Many in this newly emerging patient group have been heavily protected from birth and encouraged towards a sedentary non-disruptive lifestyle. In fact, one study found that only one in five children with congenital heart disease had ever been given formal advice on physical activity. Yet the truth is that exercise is as beneficial for this group as it is for any other; but which physical activities and with what frequency and intensity?
New recommendations published today by the Working Group of Grown-up Congenital Heart Disease and the Section of Sports Cardiology of the EACPR emphasise that the majority of those with congenital heart disease will achieve "significant improvement of their exercise capacity as well as their psychological state".(2,3) The key, says the report's first author Professor Werner Budts from the University Hospital Leuven, Belgium, is that the activity is appropriate for each individual.
"We hope that these recommendations will offer reassurance to patients and physicians alike, and encourage a physically active life style, so that patients with congenital heart disease can achieve the benefits of regular exercise at the lowest possible risk," said Professor Budts.
The recommendations - the first ever specifically for adolescents and young adults with congenital heart disease - cover a wide range of physical exercise, from everyday activity to participation in leisure time sports, with the recommendation of individualised exercise prescription based on five hemodynamic parameters: ventricular function, pulmonary arterial pressure, aortic diameter, arrhythmia, and arterial saturation. These five parameters provide a basis for evaluation and for a tailored approach to each individual.
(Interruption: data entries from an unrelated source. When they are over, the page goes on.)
(** Both loops in sequence: for a finite argument there is an amount of fuel
    from which they return, with a value in [[0, 360]] that differs from the
    argument by a whole number of turns. *)
Lemma normalisation_loops (x : R) :
  exists fuel0 : nat, forall fuel, (fuel0 <= fuel)%nat ->
    exists (y z : R) (j : Z),
      whileAbove360 fuel (Fin x) = Some (Fin y) /\
      whileBelow0 fuel (Fin y) = Some (Fin z) /\
      x = z + 360 * IZR j /\ 0 <= z <= 360.
Proof.
  destruct (nat_above (Rabs x / 360)) as [k Hk].
  assert (Rabs x <= 360 * INR k) as Hk'.
  { apply Rmult_le_compat_l with (r := 360) in Hk; [| lra].
    replace (360 * (Rabs x / 360)) with (Rabs x) in Hk by (field; lra).
    exact Hk. }
  pose proof (Rle_abs x) as Ha. pose proof (Rle_abs (- x)) as Hb.
  rewrite Rabs_Ropp in Hb.
  exists k. intros fuel Hfuel.
  destruct (whileAbove360_fin k x fuel ltac:(lra) Hfuel)
    as (y & j1 & Hw1 & Hc1 & Hy & Hp).
  assert (- (360 * INR k) <= y) as Hlow.
  { destruct (Rle_dec 0 x) as [Hx | Hx].
    - specialize (Hp Hx). pose proof (pos_INR k). lra.
    - assert (y = x) as ->; [| lra].
      rewrite whileAbove360_done in Hw1
        by (unfold JS.gt; cbn [JS.lt]; apply Rltb_false_iff; lra).
      congruence. }
  destruct (whileBelow0_fin k y fuel Hlow Hfuel)
    as (z & j2 & Hw2 & Hc2 & Hz & Hq).
  exists y, z, (j1 + j2)%Z. rewrite plus_IZR.
  repeat split; try assumption; try lra; apply Hq; exact Hy.
Qed.







(** *** Evaluating the arithmetic on finite operands *)

Lemma add_fin (a b : R) : JS.add (Fin a) (Fin b) = Fin (a + b).
Proof. reflexivity. Qed.

Lemma sub_fin (a b : R) : JS.sub (Fin a) (Fin b) = Fin (a - b).
Proof. reflexivity. Qed.

Lemma mul_fin (a b : R) : JS.mul (Fin a) (Fin b) = Fin (a * b).
Proof. reflexivity. Qed.

Lemma neg_fin (a : R) : JS.neg (Fin a) = Fin (- a).
Proof. reflexivity. Qed.

Lemma cos_fin (a : R) : JS.cos (Fin a) = Fin (cos a).
Proof. reflexivity. Qed.

Lemma sin_fin (a : R) : JS.sin (Fin a) = Fin (sin a).
Proof. reflexivity. Qed.

Lemma abs_fin (a : R) : JS.abs (Fin a) = Fin (Rabs a).
Proof. reflexivity. Qed.

Lemma max_fin (a b : R) : JS.max (Fin a) (Fin b) = Fin (Rmax a b).
Proof. reflexivity. Qed.

Lemma min_fin (a b : R) : JS.min (Fin a) (Fin b) = Fin (Rmin a b).
Proof. reflexivity. Qed.

Lemma sum_squares_nonneg (a b : R) : 0 <= a * a + b * b.
Proof. nra. Qed.

Ltac js_side :=
  first [ assumption | lra | apply PI_neq0 | (pose proof PI_RGT_0; lra)
        | apply sum_squares_nonneg ].
(** * The event bridge of workspace-template

    A shallow embedding of the components that carry gateway events to the
    dashboard, in three modules:

    - [Client]: [OpenClawClient] and [OpenClawEventEmitter]
      (packages/openclaw-client/src/client.ts and events.ts), the reconnecting
      connection and the classification of raw frames;
    - [Bridge]: [OpenClawBridge] (apps/api/src/services/openclaw-bridge.ts)
      over the tables of packages/database/src/schema.ts;
    - [Hub]: [createWebSocketServer] (apps/api/src/websocket.ts).

    Every handler is a function from the state it reads to the state it
    leaves, together with the effects it performs in program order; what a
    handler takes from outside (the clock, generated identifiers, the state
    of the sockets) is an argument of the handler.  In [Bridge] a handler
    runs to its end before the next event is handled; [Async] resumes the
    invocations of [handleLifecycleEnd] stretch by stretch, from [await] to
    [await], as the listeners that do not await them allow. *)

From Stdlib Require Import ZArith List Lia.
From stdpp Require Import base option gmap strings list.
Import ListNotations.

Open Scope string_scope.
Open Scope list_scope.
Open Scope Z_scope.

(** ** Values shared by the three components *)

(** [data: Record<string, unknown>] of an agent frame, restricted to the keys
    the code reads.  Keys read through a cast ([data.error as string]) have the
    type of the cast; [phase] and [tokens] may be absent. *)
Record AgentData := mkAgentData {
  phase : option string;
  error : string;
  toolName : string;
  args : string;
  text : string;
  tokens : option Z
}.

(** The typed events of [OpenClawEventMap], with the arguments each is
    emitted with. *)
Inductive NormalizedEvent :=
| LifecycleStart (runId sessionKey : string) (data : AgentData)
| LifecycleEnd (runId sessionKey : string) (data : AgentData)
| LifecycleError (runId sessionKey : string) (err : string)
| ToolCall (runId tool : string) (arguments : string)
| AssistantDelta (runId txt : string)
| AssistantFinal (runId txt : string).

(** [x || ''] on a possibly absent string. *)
Definition or_empty (o : option string) : string := default "" o.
Once these five parameters have been assessed, the programme of activity can be safely introduced with an intensity appropriate to each patient ("relative intensity"). It is for this reason, says Professor Budts, that a wide range of activities has been included in the recommendations, so that most patients with congenital heart disease can find a physically appropriate activity and can be positively encouraged. Some "high static" sports, for example, are included (such as water skiing and rowing) as are team games. Participation in team sports, in particular, are encouraged, where levels of similar physical fitness might be found.
But, warns Professor Budts, "patients should monitor their symptoms and heart rate to ensure they do not exceed the recommendations, at least for prolonged period of times, particularly for start-stop sports like football".
He adds that those who feel that their fitness is lower than that of their team-mates should be supported "to either find an alternative team or sport".
"So the recommendations also offer physicians a decision platform to help keep patients within exercise limitations and ensure their sports are safe for them," says Professor Budts.
"However, activity advice for those with normal hemodynamic and electrophysiological status will not differ from the general population. Only for those with residual lesions will recommendation be more restrictive. In these cases the severity of some lesions causes an additional pressure or volume load on the heart and great vessels which could become unacceptable at certain intensities. Being more (but not too) restrictive could avoid further damage.
"Yet, for the majority of young adults with congenital heart disease we believe that patient-tailored advice will improve health behavior, influence positively their cardiovascular risk profile, and ultimately benefit outcome."